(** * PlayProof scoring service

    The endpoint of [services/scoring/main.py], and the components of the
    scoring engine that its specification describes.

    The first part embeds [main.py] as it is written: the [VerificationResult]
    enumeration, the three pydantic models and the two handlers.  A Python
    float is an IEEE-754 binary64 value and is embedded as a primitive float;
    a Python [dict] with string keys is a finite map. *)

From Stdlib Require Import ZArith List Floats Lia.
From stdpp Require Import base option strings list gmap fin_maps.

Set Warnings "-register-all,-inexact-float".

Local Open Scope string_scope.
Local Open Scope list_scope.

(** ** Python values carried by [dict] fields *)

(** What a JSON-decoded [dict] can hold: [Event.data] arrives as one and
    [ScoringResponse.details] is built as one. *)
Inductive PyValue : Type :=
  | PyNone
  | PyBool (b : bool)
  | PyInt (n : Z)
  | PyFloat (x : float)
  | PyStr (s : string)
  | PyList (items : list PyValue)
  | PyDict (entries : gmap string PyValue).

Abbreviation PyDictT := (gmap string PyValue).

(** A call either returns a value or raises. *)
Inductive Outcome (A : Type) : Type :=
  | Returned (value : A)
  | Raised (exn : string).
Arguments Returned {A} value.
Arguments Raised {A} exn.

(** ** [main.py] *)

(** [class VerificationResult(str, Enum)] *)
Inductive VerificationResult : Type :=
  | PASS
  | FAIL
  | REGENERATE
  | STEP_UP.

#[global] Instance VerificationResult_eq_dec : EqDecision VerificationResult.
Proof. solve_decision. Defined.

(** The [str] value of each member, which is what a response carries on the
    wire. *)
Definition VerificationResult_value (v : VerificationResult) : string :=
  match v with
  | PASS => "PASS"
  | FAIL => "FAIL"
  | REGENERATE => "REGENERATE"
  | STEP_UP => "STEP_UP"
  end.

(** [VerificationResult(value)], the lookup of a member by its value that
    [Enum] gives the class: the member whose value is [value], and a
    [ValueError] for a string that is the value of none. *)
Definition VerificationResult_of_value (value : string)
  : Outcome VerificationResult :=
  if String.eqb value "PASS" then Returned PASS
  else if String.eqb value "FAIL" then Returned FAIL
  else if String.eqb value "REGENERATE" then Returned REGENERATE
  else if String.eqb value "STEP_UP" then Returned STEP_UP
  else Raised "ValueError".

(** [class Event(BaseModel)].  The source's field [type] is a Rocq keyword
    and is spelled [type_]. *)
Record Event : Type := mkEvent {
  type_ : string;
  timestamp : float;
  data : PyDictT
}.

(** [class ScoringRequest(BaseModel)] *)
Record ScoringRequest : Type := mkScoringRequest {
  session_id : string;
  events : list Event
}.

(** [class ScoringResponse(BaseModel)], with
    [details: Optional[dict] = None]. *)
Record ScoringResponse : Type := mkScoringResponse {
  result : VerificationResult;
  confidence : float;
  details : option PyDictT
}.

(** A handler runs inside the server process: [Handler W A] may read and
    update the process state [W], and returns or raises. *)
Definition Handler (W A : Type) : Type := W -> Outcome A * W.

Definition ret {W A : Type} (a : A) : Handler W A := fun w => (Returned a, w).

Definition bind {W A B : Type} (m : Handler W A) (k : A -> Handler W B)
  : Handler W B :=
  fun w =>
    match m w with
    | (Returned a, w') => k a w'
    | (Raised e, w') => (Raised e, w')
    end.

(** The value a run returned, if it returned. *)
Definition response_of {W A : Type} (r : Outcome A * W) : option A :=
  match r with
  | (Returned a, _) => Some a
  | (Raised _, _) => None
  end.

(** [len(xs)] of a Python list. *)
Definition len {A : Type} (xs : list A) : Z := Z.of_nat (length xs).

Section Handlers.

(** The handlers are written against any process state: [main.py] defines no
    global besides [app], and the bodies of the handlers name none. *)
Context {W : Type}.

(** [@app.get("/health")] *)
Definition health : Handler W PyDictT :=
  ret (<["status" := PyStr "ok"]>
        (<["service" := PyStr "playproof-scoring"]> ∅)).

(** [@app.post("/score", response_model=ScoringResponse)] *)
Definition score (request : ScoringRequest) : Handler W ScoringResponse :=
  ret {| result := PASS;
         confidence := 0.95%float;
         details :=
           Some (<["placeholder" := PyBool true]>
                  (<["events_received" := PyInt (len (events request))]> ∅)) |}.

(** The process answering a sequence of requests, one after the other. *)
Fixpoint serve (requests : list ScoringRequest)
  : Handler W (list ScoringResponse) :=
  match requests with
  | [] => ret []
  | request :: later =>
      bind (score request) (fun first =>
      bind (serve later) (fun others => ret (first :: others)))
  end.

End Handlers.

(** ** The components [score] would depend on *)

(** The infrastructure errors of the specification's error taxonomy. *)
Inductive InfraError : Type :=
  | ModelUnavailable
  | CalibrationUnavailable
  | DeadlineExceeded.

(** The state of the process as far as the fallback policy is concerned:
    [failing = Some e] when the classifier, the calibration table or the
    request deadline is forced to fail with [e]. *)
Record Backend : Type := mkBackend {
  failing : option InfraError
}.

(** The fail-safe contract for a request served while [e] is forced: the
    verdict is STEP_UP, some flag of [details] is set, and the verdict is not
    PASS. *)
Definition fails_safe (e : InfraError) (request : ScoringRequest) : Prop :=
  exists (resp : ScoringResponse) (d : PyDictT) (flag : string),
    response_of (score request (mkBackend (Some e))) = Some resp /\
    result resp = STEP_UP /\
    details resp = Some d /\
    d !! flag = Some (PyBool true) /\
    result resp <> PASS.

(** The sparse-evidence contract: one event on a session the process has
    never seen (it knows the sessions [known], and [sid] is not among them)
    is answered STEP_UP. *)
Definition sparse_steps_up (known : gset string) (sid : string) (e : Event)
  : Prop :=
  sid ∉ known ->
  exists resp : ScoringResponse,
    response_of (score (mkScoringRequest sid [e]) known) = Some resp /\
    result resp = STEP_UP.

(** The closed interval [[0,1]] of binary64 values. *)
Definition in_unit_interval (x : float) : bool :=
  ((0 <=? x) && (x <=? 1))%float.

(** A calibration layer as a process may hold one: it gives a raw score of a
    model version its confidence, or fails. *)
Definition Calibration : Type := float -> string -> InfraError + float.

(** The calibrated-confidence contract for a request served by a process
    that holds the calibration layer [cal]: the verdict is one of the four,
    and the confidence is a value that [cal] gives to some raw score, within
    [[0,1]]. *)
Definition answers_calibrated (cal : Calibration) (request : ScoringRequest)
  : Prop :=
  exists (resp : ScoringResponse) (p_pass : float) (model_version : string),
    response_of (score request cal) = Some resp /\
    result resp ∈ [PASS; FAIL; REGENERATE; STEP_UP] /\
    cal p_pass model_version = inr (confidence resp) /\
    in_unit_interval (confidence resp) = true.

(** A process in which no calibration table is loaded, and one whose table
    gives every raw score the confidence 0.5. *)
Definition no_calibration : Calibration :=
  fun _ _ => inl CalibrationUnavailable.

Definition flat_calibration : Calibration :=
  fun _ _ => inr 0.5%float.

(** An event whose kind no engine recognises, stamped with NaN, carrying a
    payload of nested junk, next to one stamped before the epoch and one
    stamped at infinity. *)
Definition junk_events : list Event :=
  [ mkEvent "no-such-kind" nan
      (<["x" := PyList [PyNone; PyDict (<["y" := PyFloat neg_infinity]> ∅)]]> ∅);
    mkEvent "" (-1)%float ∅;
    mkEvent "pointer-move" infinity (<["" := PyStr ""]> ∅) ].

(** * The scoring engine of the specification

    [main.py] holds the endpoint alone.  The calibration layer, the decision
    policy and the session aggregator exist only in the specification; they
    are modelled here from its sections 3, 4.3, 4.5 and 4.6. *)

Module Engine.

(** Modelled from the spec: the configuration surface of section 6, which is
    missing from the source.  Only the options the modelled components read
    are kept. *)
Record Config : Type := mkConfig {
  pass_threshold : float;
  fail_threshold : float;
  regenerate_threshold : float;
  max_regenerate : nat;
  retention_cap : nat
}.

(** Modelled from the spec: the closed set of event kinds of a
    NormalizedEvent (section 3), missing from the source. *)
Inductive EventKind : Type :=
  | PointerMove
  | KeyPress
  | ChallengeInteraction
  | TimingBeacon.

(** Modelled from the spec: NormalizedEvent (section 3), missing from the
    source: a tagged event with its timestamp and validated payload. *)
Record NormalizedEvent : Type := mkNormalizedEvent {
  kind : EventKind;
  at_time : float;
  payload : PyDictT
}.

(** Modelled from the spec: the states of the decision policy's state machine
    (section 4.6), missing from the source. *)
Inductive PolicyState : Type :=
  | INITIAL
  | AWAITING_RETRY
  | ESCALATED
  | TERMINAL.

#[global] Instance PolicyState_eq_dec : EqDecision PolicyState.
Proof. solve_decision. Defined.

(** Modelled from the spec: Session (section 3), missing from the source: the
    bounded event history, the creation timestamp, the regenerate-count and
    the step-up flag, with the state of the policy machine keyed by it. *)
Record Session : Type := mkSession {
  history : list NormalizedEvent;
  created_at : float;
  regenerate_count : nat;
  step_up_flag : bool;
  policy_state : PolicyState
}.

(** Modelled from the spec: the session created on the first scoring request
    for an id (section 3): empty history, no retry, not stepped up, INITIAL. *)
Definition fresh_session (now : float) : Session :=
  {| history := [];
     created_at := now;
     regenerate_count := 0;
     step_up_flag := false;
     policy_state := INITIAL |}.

▶ _Brief_
Could you copy each line of the material that holds "gives"?

▶ _Answer area_
    [Enum] gives the class: the member whose value is [value], and a
(** A calibration layer as a process may hold one: it gives a raw score of a
    and the confidence is a value that [cal] gives to some raw score, within
    gives every raw score the confidence 0.5. *)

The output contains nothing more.